TO DO = From the entries below, copy exactly the lines from the one that contains "(** What the" through the one that contains "(RuleResult.passed r, RuleResult.score", both included, and only those.

PROVIDED RECORDS =
(** An element of a colour list that is a name, or an RGB tuple with its
    channels in 0..255. *)
Definition item_in_range (c : ColorItem) : Prop :=
  match c with
  | Tuple rgb => in_range rgb
  | Str _ => True
  end.

End vocabulary_rules.

Section vocabulary_report.
Import rule_engine.

(** The entry of [suggestions] that a result gives, if its suggestion is
    neither [None] nor empty. *)
Definition suggestion_of (e : ResultEntry.t) : option SuggestionEntry.t :=
  match ResultEntry.suggestion e with
  | Some s =>
      if bool_decide (s = "") then None
      else Some (SuggestionEntry.mk (ResultEntry.rule_name e) s
                                    (ResultEntry.severity e))
  | None => None
  end.

(** The number of results of one severity. *)
Definition count_severity (v : string) (entries : list ResultEntry.t) : Z :=
  py.len (filter (λ e, ResultEntry.severity e = v) entries).

End vocabulary_report.

Section vocabulary_results.
Import rule_engine.

(** What the results of the concrete rules have in common: severity info
    goes with a passing full score and no suggestion; any other severity
    comes with a suggestion that is not empty; a result that does not pass
    is not of severity info; the score lies in 0..100. *)
Definition consistent_result (r : RuleResult.t) : Prop :=
  (RuleResult.severity r = INFO ↔ RuleResult.suggestion r = None)
  ∧ (RuleResult.severity r = INFO →
     RuleResult.passed r = true ∧ RuleResult.score r = 100%Q)
  ∧ (RuleResult.passed r = false → RuleResult.severity r ≠ INFO)
  ∧ (0 <= RuleResult.score r)%Q ∧ (RuleResult.score r <= 100)%Q
  ∧ (∀ s, RuleResult.suggestion r = Some s → s ≠ "").

End vocabulary_results.

Section vocabulary_default.
Import rule_engine.

(** The five rule objects of a library as constructed. *)
Definition default_rules : list BaseRule.t :=
  [ new_ThreeColorRule 3 1.5; new_LightTopDarkBottomRule 1.2;
    new_ForbiddenColorComboRule 1.8; new_StyleCoordinationRule 1.5;
    new_ContextAppropriateRule 1.3 ].

(** No colours, styles or context: absent, or empty. *)
Definition no_list {A} (x : option (list A)) : Prop := x = None ∨ x = Some [].
Definition no_dict (x : option (gmap string string)) : Prop :=
  x = None ∨ x = Some ∅.

End vocabulary_default.

Section vocabulary_weights.
Import rule_engine.

(** The store after the weight of every rule object has been set anew: to
    [f l] for the object at [l]. *)
Definition reweight (f : loc → Q) (h : Heap.t) : Heap.t :=
  Heap.mk (Heap.next h)
    (λ l, BaseRule.set_weight (f l) (Heap.object h l)).

(** The outcome of a rule without the weight that it carries. *)
Definition outcome (r : RuleResult.t)
    : bool * Q * Message * option string * RuleSeverity :=
  (RuleResult.passed r, RuleResult.score r, RuleResult.message r,
   RuleResult.suggestion r, RuleResult.severity r).

(** An entry of the results with another weight. *)
Definition with_weight (w : Q) (e : ResultEntry.t) : ResultEntry.t :=
  ResultEntry.mk (ResultEntry.rule_name e) (ResultEntry.rule_description e)
    (ResultEntry.passed e) (ResultEntry.score e) (ResultEntry.message e)
    (ResultEntry.suggestion e) (ResultEntry.severity e) w.

End vocabulary_weights.

(** * Properties *)

(** ** Python numerics *)

Lemma Qltb_true (x y : Q) : py.Qltb x y = true ↔ (x < y)%Q.
Proof.
  unfold py.Qltb. rewrite negb_true_iff.
  destruct (Qle_bool y x) eqn:E.
  - apply Qle_bool_iff in E. split; [discriminate | intros H].
    exfalso. exact (Qlt_not_le _ _ H E).
  - split; [intros _ | reflexivity].
    apply Qnot_le_lt. intros H. apply Qle_bool_iff in H. congruence.
Qed.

RESPONSE TO THE EXERCISE =
(** What the results of the concrete rules have in common: severity info
    goes with a passing full score and no suggestion; any other severity
    comes with a suggestion that is not empty; a result that does not pass
    is not of severity info; the score lies in 0..100. *)
Definition consistent_result (r : RuleResult.t) : Prop :=
  (RuleResult.severity r = INFO ↔ RuleResult.suggestion r = None)
  ∧ (RuleResult.severity r = INFO →
     RuleResult.passed r = true ∧ RuleResult.score r = 100%Q)
  ∧ (RuleResult.passed r = false → RuleResult.severity r ≠ INFO)
  ∧ (0 <= RuleResult.score r)%Q ∧ (RuleResult.score r <= 100)%Q
  ∧ (∀ s, RuleResult.suggestion r = Some s → s ≠ "").

End vocabulary_results.

Section vocabulary_default.
Import rule_engine.

(** The five rule objects of a library as constructed. *)
Definition default_rules : list BaseRule.t :=
  [ new_ThreeColorRule 3 1.5; new_LightTopDarkBottomRule 1.2;
    new_ForbiddenColorComboRule 1.8; new_StyleCoordinationRule 1.5;
    new_ContextAppropriateRule 1.3 ].

(** No colours, styles or context: absent, or empty. *)
Definition no_list {A} (x : option (list A)) : Prop := x = None ∨ x = Some [].
Definition no_dict (x : option (gmap string string)) : Prop :=
  x = None ∨ x = Some ∅.

End vocabulary_default.

Section vocabulary_weights.
Import rule_engine.

(** The store after the weight of every rule object has been set anew: to
    [f l] for the object at [l]. *)
Definition reweight (f : loc → Q) (h : Heap.t) : Heap.t :=
  Heap.mk (Heap.next h)
    (λ l, BaseRule.set_weight (f l) (Heap.object h l)).

(** The outcome of a rule without the weight that it carries. *)
Definition outcome (r : RuleResult.t)
    : bool * Q * Message * option string * RuleSeverity :=
  (RuleResult.passed r, RuleResult.score r, RuleResult.message r,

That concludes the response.